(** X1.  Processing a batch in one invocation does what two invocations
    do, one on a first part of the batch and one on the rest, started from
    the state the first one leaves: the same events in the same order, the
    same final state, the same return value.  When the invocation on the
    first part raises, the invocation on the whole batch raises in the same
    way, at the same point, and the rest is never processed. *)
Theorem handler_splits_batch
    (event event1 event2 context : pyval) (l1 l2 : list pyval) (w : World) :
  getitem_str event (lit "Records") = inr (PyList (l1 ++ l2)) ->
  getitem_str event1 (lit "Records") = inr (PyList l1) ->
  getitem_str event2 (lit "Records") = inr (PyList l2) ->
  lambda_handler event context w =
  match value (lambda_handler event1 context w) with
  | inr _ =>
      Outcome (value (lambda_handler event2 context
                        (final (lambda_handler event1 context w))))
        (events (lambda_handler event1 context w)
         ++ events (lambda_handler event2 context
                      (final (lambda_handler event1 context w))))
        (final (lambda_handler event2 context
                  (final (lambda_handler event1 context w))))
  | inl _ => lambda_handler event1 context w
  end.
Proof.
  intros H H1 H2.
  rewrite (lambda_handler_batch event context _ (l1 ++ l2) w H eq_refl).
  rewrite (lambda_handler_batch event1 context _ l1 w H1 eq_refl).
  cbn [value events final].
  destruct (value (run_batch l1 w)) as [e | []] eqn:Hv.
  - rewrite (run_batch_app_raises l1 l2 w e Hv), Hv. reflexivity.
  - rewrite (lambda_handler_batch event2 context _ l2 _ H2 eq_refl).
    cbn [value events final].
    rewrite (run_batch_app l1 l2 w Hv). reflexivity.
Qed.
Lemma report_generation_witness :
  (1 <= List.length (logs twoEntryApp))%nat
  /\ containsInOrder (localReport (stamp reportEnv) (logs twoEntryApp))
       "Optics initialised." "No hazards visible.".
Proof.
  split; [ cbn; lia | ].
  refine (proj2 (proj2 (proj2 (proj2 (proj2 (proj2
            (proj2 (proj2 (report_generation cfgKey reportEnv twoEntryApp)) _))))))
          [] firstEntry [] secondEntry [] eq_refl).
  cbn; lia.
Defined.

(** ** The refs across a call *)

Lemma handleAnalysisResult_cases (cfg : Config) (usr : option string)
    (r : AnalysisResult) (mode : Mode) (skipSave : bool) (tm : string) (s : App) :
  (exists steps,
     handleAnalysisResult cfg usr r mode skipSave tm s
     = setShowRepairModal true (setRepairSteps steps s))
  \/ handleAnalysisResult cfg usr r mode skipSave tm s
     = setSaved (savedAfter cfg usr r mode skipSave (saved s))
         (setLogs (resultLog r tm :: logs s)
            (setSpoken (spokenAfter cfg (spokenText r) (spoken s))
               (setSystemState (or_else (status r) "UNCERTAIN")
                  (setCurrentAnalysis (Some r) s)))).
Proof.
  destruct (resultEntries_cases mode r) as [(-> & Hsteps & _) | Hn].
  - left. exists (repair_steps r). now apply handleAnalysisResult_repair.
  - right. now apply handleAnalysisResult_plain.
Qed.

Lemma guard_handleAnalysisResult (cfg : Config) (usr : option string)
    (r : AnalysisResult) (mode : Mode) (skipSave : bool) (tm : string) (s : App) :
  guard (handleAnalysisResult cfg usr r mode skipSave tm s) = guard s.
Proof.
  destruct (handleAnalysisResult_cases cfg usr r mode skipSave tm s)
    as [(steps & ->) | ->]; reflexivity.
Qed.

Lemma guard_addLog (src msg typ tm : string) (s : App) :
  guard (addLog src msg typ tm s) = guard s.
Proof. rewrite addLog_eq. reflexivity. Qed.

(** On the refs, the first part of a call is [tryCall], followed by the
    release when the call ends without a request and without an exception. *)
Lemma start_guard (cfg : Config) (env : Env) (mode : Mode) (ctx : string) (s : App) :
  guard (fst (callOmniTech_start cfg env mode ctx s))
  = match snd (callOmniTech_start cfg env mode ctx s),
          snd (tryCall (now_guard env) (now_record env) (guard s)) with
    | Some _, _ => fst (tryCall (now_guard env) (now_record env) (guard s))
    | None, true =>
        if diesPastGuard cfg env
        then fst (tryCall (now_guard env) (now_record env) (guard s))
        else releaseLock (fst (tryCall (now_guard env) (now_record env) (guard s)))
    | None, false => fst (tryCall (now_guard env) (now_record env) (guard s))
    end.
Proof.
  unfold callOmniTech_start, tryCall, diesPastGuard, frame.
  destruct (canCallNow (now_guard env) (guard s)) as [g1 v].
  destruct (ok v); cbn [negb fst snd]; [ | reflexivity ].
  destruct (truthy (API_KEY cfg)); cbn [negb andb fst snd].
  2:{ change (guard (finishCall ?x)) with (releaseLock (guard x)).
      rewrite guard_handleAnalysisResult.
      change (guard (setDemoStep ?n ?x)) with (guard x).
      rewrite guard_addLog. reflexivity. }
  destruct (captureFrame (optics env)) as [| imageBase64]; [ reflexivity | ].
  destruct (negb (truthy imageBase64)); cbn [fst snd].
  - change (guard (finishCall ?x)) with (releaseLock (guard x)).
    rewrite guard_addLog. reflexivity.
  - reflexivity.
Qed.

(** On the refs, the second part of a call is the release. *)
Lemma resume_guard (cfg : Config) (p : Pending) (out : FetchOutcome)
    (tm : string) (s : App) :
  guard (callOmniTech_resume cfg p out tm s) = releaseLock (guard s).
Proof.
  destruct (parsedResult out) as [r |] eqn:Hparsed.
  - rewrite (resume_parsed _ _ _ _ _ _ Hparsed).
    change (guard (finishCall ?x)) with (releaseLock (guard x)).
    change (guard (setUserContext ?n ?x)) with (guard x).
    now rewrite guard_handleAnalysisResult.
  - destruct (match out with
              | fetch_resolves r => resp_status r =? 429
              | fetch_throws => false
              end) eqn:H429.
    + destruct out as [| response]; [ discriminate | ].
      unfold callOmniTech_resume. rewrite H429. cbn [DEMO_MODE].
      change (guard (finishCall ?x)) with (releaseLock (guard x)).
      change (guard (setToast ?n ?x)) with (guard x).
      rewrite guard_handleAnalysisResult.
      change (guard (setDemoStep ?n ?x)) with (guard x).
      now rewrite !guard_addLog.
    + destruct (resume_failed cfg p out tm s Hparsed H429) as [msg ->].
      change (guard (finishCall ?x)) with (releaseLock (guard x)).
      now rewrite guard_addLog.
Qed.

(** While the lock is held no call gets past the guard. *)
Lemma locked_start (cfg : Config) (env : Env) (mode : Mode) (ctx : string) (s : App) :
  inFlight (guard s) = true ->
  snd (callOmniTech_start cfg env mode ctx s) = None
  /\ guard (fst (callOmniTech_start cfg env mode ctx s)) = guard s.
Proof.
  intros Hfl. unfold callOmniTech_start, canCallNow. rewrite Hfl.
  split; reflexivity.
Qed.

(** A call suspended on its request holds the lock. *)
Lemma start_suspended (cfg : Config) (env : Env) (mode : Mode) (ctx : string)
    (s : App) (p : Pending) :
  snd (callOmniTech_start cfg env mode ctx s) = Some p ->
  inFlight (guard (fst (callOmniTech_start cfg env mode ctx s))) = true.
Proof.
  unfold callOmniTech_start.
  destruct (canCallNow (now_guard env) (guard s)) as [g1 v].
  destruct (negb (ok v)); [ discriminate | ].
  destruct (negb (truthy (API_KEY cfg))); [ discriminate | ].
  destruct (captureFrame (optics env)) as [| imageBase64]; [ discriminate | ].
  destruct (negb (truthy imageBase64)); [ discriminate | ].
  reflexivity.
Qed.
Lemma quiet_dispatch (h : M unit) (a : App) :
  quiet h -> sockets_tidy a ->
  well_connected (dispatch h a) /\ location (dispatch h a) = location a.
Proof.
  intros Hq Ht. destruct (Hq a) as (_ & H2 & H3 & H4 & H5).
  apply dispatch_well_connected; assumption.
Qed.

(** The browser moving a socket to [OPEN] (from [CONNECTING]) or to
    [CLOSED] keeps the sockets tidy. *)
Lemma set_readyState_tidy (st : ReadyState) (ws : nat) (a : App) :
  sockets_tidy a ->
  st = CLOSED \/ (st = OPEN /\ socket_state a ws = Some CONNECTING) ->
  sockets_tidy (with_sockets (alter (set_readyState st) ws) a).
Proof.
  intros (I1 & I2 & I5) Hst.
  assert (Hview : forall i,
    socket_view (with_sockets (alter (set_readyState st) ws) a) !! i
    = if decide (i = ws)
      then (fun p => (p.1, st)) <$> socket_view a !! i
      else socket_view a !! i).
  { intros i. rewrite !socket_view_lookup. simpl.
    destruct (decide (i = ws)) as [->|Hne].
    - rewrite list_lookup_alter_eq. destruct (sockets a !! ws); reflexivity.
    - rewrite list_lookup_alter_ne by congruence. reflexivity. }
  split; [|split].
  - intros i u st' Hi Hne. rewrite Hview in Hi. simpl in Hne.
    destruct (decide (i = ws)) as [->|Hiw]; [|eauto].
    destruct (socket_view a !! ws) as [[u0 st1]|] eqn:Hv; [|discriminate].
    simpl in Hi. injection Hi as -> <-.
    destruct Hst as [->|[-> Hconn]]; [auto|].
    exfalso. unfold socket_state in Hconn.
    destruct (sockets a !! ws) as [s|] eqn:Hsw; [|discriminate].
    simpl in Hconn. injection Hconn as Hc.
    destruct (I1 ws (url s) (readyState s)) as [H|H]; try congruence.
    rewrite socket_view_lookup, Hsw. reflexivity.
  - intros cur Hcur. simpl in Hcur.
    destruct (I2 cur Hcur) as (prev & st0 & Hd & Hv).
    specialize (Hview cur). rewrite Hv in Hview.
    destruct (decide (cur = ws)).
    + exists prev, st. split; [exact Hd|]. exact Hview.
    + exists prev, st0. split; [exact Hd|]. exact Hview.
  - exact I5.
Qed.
# # # # # # #
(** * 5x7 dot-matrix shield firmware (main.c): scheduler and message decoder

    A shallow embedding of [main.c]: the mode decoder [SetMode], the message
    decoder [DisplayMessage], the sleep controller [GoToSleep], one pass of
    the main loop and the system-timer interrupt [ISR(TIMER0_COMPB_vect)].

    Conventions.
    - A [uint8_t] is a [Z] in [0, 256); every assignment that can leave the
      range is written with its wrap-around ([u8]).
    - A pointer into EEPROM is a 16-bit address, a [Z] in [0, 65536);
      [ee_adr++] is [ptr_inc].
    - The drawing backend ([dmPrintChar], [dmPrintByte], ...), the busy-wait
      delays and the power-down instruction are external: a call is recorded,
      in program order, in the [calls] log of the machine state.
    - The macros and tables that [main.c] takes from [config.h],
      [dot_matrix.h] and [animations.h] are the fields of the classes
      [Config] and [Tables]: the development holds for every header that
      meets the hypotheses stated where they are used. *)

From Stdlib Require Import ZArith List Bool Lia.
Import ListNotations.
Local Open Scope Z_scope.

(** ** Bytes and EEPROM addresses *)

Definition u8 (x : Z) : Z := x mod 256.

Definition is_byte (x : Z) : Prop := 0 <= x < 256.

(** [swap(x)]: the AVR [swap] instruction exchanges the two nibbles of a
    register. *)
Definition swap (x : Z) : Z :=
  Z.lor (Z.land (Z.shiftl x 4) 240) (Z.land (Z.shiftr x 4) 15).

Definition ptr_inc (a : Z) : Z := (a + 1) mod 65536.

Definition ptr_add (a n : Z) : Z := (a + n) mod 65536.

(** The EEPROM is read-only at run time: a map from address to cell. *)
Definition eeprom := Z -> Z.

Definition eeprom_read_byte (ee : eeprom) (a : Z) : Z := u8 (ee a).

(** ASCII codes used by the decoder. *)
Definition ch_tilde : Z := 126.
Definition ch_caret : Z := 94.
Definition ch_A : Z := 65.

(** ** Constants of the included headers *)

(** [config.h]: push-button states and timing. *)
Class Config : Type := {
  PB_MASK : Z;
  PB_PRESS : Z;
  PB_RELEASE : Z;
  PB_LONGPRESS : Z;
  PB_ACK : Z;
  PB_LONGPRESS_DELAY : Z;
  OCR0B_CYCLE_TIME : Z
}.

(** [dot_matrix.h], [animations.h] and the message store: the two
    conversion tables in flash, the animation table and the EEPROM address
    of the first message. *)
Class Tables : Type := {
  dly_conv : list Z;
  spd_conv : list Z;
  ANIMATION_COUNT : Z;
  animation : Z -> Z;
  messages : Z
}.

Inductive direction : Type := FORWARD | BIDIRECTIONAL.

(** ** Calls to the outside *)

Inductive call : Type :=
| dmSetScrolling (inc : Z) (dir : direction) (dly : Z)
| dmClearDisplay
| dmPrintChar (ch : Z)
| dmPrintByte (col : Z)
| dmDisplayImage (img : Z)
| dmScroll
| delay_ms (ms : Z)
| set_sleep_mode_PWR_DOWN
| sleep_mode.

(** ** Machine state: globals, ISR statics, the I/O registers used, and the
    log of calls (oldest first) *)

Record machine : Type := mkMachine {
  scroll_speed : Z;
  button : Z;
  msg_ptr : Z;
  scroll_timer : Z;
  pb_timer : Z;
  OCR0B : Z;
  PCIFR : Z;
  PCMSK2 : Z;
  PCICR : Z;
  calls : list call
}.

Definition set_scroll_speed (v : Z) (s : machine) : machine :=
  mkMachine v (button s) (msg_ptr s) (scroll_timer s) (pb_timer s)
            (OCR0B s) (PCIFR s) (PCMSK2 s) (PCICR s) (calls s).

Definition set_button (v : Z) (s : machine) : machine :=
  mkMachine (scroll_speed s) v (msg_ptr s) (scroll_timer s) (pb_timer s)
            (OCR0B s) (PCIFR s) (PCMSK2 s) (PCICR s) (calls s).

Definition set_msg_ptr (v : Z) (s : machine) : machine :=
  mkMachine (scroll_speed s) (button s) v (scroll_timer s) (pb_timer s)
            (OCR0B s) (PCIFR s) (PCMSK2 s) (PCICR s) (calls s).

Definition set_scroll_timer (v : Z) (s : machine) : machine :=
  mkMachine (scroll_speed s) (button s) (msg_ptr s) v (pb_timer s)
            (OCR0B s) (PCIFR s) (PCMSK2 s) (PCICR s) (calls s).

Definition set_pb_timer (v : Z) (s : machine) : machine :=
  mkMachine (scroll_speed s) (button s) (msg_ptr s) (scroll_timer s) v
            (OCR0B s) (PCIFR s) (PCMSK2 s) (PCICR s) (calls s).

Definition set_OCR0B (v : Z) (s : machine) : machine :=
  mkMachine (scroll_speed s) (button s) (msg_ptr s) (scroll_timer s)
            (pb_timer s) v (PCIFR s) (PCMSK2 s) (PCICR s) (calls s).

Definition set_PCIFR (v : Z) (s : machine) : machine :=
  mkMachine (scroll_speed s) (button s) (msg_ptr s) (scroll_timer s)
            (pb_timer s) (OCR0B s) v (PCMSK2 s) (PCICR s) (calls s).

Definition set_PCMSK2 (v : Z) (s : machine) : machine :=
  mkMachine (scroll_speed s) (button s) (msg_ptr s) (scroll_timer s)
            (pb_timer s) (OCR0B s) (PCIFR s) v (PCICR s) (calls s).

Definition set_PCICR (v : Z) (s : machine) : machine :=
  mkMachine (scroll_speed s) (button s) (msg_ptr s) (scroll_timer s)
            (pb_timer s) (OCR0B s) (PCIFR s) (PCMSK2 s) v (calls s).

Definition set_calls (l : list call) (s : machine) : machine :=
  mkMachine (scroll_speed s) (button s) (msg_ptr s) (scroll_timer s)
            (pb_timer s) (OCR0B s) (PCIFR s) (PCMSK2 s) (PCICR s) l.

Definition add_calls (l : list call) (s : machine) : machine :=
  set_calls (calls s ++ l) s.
# # # # # # #
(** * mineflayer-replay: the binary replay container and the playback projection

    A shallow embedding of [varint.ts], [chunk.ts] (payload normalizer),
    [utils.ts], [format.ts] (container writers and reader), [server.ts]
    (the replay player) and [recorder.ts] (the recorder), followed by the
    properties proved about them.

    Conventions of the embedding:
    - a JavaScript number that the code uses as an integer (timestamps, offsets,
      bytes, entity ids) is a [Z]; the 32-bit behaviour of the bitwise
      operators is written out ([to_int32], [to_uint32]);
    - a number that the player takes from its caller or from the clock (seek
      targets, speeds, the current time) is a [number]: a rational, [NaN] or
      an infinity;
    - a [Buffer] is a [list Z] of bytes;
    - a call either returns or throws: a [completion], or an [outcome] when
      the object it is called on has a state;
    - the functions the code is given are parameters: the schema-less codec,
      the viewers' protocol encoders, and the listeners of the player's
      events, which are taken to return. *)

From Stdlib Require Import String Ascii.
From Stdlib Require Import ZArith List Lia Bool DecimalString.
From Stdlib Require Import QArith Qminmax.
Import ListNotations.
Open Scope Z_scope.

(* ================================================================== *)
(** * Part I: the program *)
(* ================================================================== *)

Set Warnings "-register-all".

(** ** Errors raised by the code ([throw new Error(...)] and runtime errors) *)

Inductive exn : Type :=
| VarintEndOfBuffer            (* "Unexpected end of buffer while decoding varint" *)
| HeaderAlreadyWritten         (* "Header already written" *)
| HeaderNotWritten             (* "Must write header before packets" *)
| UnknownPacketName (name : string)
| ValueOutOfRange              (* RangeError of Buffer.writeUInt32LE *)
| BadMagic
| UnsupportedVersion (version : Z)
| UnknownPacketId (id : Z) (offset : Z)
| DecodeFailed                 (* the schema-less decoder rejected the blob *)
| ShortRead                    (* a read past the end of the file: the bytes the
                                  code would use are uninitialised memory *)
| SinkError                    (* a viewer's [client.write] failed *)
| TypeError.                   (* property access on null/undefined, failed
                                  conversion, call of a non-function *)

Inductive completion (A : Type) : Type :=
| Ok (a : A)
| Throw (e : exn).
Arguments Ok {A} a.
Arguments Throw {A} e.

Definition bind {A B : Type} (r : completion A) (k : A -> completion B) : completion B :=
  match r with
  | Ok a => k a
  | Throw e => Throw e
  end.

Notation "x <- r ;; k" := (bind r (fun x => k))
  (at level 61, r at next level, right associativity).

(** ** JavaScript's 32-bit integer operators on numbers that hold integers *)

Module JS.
# # # # # # #
§ Task objective: Everything from the line with "what two invocations" through the line with "way, at the" in the listing above must be retyped exactly, with nothing added.

§ Solution for this exercise:
(** X1.  Processing a batch in one invocation does what two invocations
    do, one on a first part of the batch and one on the rest, started from
    the state the first one leaves: the same events in the same order, the
    same final state, the same return value.  When the invocation on the
    first part raises, the invocation on the whole batch raises in the same
    way, at the same point, and the rest is never processed. *)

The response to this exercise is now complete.